Die Vorhersagen basieren auf der Random-Forest-Klassifizierung.Ein einzelner Datensatz wurde mit den Werten aller Prädiktorvariablen gebildet und dann zufällig in zwei Teile aufgeteilt: 70% wurde für das Modelltraining verwendet und 30% wurde als Validierungssatz zur Bewertung der Modellleistung verwendet.

Der Ntree-Wert beginnt bei 500 und steigt schrittweise auf 2000 an. Darüber hinaus wurde die Anzahl der pro Mtry zufällig ausgewählten Variablen getestet, um die Auswirkungen auf die Modellfehlerrate zu bewerten.

Während der Modellkonstruktion verwendeten die Autoren 64 Prädiktorvariablen, um die Genauigkeit des Modells weiter sicherzustellen.

 5. Bewertung der Modellleistung 

Leistungskennzahlen von Klassifizierungsmodellen, berechnet aus der RF-Konfusionsmatrix.Die Konfusionsmatrix bestimmt das wahre Positiv (TP), das falsche Positiv (FP) und das falsche Negativ (FN).Außerdem wird eine Vergleichstabelle der tatsächlich beobachteten Werte aller Verhaltenskategorien des Gelbschwanz-Königsfisches und der vom Modell vorhergesagten Werte bereitgestellt.

 6. Vorhersage des Verhaltens wilder Gelbschwanz-Königsfische 

Verwenden Sie den RF-Algorithmus, um die Verhaltensdaten von 8 wilden Gelbschwanz-Königsfischen vorherzusagen.Es wurde festgestellt, dass die Gesamtgenauigkeit des Modells 94% erreichte.

Vorhersage des Laichverhaltens wilder Gelbschwanz-Königsfische mithilfe des RF-Modells (n=16, rosa Markierungen) 
und Fortpflanzungsverhalten (n=1, oranger Pfeil)

Schwimmen und Fressen wiesen die höchste Erkennungsgenauigkeit auf und übertrafen 84%, gefolgt von Balz, Flucht und Verletzung mit niedrigeren Klassifizierungsgenauigkeitswerten.

Leistungsindikatoren für die Verhaltenskategorien von gezüchteten Gelbschwanz-Amberjacks, berechnet mit dem RF-Algorithmus auf dem Testset
Die grauen Kästchen stellen die Anzahl der korrekten Klassifizierungen im Testsatz dar.

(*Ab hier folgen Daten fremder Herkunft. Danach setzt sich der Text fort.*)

(** A visit that raises leaves the registry as it is. *)
Lemma visit_server_raises (reg : ServerRegistry) (ref : string) (e : exn) :
  (visit_server heartbeat_timeout now reg ref).2 = Raise e →
  (visit_server heartbeat_timeout now reg ref).1 = reg.
Proof.
  unfold visit_server, check_heartbeat. by repeat case_match.
Qed.

Lemma visit_server_lookup (reg : ServerRegistry) (ref k : string) :
  ids_agree reg →
  get_server (visit_server heartbeat_timeout now reg ref).1 k
  = if decide (k = ref) then visited heartbeat_timeout now <$> get_server reg k
    else get_server reg k.
Proof.
  intros Hid. unfold visit_server, check_heartbeat.
  destruct (PyDict.get ref (_servers reg)) as [server|] eqn:Href.
  - pose proof (Hid ref server Href) as Hsid.
    destruct (decide (k = ref)) as [->|Hne].
    + unfold get_server at 2. rewrite Href. simpl. unfold visited.
      destruct (decide (RuntimeServer.status server = OFFLINE));
        [by unfold get_server|].
      destruct (time_since_last_heartbeat now server) as [q|e];
        [|by unfold get_server].
      destruct (float_lt (inject_Z heartbeat_timeout) q);
        [|by unfold get_server].
      rewrite Hsid. unfold update_server_status, get_server.
      rewrite Href. simpl. by rewrite PyDictFacts.get_alter_eq, Href.
    + destruct (decide (RuntimeServer.status server = OFFLINE)); [done|].
      destruct (time_since_last_heartbeat now server) as [q|e]; [|done].
      destruct (float_lt (inject_Z heartbeat_timeout) q); [|done].
      rewrite Hsid. unfold update_server_status, get_server.
      rewrite Href. simpl. by rewrite PyDictFacts.get_alter_ne.
  - destruct (decide (k = ref)) as [->|]; [|done].
    unfold get_server. simpl. by rewrite Href.
Qed.

Lemma visit_server_ids_agree (reg : ServerRegistry) (ref : string) :
  ids_agree reg → ids_agree (visit_server heartbeat_timeout now reg ref).1.
Proof.
  intros Hid k s. rewrite visit_server_lookup by done.
  destruct (decide (k = ref)) as [->|]; [|apply Hid].
  destruct (get_server reg ref) as [s0|] eqn:Hs0; simpl; [|done].
  intros [= <-]. rewrite visited_server_id. by apply Hid.
Qed.

Lemma visit_server_frame (reg : ServerRegistry) (ref : string) :
  _sessions (visit_server heartbeat_timeout now reg ref).1 = _sessions reg
  ∧ _server_sessions (visit_server heartbeat_timeout now reg ref).1
    = _server_sessions reg
  ∧ PyDict.keys (_servers (visit_server heartbeat_timeout now reg ref).1)
    = PyDict.keys (_servers reg).
Proof.
  unfold visit_server, check_heartbeat, update_server_status.
  repeat case_match; simpl; try done.
  by rewrite PyDictFacts.keys_alter.
Qed.

(** One step of the loop, by the outcome of the visit. *)
Lemma for_servers_cons (ref : string) (refs : list string)
    (reg : ServerRegistry) :
  for_servers heartbeat_timeout now (ref :: refs) reg
  = match (visit_server heartbeat_timeout now reg ref).2 with
    | Return _ =>
        for_servers heartbeat_timeout now refs
          (visit_server heartbeat_timeout now reg ref).1
    | Raise e => (reg, Raise e)
    end.
Proof.
  cbn [for_servers].
  pose proof (visit_server_raises reg ref) as Hraise.
  destruct (visit_server heartbeat_timeout now reg ref) as [reg' [[]|e]];
    simpl in *; [done|]. by rewrite (Hraise e).
Qed.

Lemma for_servers_frame (refs : list string) (reg : ServerRegistry) :
  _sessions (for_servers heartbeat_timeout now refs reg).1 = _sessions reg
  ∧ _server_sessions (for_servers heartbeat_timeout now refs reg).1
    = _server_sessions reg
  ∧ PyDict.keys (_servers (for_servers heartbeat_timeout now refs reg).1)
    = PyDict.keys (_servers reg).
Proof.
  revert reg. induction refs as [|ref refs IH]; intros reg; [done|].
  rewrite for_servers_cons.
  destruct (visit_server heartbeat_timeout now reg ref).2; [|done].
  destruct (IH (visit_server heartbeat_timeout now reg ref).1)
    as (-> & -> & ->).
  apply visit_server_frame.
Qed.

(** A sweep that runs to its end has visited every server of its list. *)
Lemma for_servers_lookup (refs : list string) (reg : ServerRegistry)
    (k : string) :
  ids_agree reg →
  (for_servers heartbeat_timeout now refs reg).2 = Return () →
  get_server (for_servers heartbeat_timeout now refs reg).1 k
  = if decide (k ∈ refs) then visited heartbeat_timeout now <$> get_server reg k
    else get_server reg k.
Proof.
  revert reg. induction refs as [|ref refs IH]; intros reg Hid.
  - intros _. simpl.
    destruct (decide (k ∈ [])) as [Hin|]; [by apply elem_of_nil in Hin | done].
  - rewrite for_servers_cons.
    destruct (visit_server heartbeat_timeout now reg ref).2; [|done].
    intros Hend. rewrite IH by (done || by apply visit_server_ids_agree).
    rewrite visit_server_lookup by done.
    destruct (decide (k = ref)) as [->|Hne].
    + rewrite (decide_True (P := ref ∈ ref :: refs)) by left.
      destruct (decide (ref ∈ refs)); [|done].
      destruct (get_server reg ref); simpl; [|done]. by rewrite visited_idemp.
    + destruct (decide (k ∈ refs)) as [Hin|Hnin].
      * rewrite decide_True; [done | by right].
      * rewrite decide_False; [done|]. intros [?|?]%elem_of_cons; congruence.
Qed.

(** A sweep, finished or not, leaves a server alone that a visit would
    leave alone. *)
Lemma for_servers_lookup_stable (refs : list string) (reg : ServerRegistry)
    (k : string) :
  ids_agree reg →
  (∀ s, get_server reg k = Some s → visited heartbeat_timeout now s = s) →
  get_server (for_servers heartbeat_timeout now refs reg).1 k
  = get_server reg k.
Proof.
  revert reg. induction refs as [|ref refs IH]; intros reg Hid Hstable; [done|].
  rewrite for_servers_cons.
  assert (Hstep :
    get_server (visit_server heartbeat_timeout now reg ref).1 k
    = get_server reg k).
  { rewrite visit_server_lookup by done.
    destruct (decide (k = ref)) as [->|]; [|done].
    destruct (get_server reg ref) as [s|] eqn:Hs; simpl; [|done].
    by rewrite Hstable. }
  destruct (visit_server heartbeat_timeout now reg ref).2; [|done].
  rewrite IH; [done | by apply visit_server_ids_agree |].
  rewrite Hstep. exact Hstable.
Qed.

(** The sweep runs to its end when no server that is not offline carries a
    timestamp that the subtraction rejects. *)
Lemma for_servers_completes (refs : list string) (reg : ServerRegistry) :
  ids_agree reg →
  (∀ k s, get_server reg k = Some s → RuntimeServer.status s ≠ OFFLINE →
          ∃ q, time_since_last_heartbeat now s = Return q) →
  (for_servers heartbeat_timeout now refs reg).2 = Return ().
Proof.
  revert reg. induction refs as [|ref refs IH]; intros reg Hid Hok; [done|].
  rewrite for_servers_cons.
  assert (Hvisit : (visit_server heartbeat_timeout now reg ref).2 = Return ()).
  { unfold visit_server, check_heartbeat.
    destruct (PyDict.get ref (_servers reg)) as [server|] eqn:Href; [|done].
    destruct (decide (RuntimeServer.status server = OFFLINE)); [done|].
    destruct (Hok ref server Href) as [q ->]; [done|]. by case_match. }
  rewrite Hvisit. apply IH; [by apply visit_server_ids_agree|].
  intros k s. rewrite visit_server_lookup by done.
  destruct (decide (k = ref)) as [->|]; [|apply Hok].
  destruct (get_server reg ref) as [s0|] eqn:Hs0; simpl; [|done].
  intros [= <-] Hon. unfold visited in *.
  destruct (decide (RuntimeServer.status s0 = OFFLINE)); [done|].
  destruct (Hok ref s0 Hs0) as [q Hq]; [done|]. rewrite Hq in *.
  destruct (float_lt (inject_Z heartbeat_timeout) q); [done|]. by exists q.
Qed.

Bis wir den Ozean verstehen, ist es noch ein langer Weg

Der Ozean ist die Schatzkammer der Erde an Ressourcen.

Neben ihrem wirtschaftlichen Wert ist das Meeresleben auch für das ökologische Gleichgewicht des Ozeans von entscheidender Bedeutung. Die Erforschung der Ozeane kann uns helfen, das Leben im Meer, Energie und andere Ressourcen besser zu verstehen und ist auch ein wichtiges Thema für die rationale Entwicklung und den Schutz der Meeresressourcen.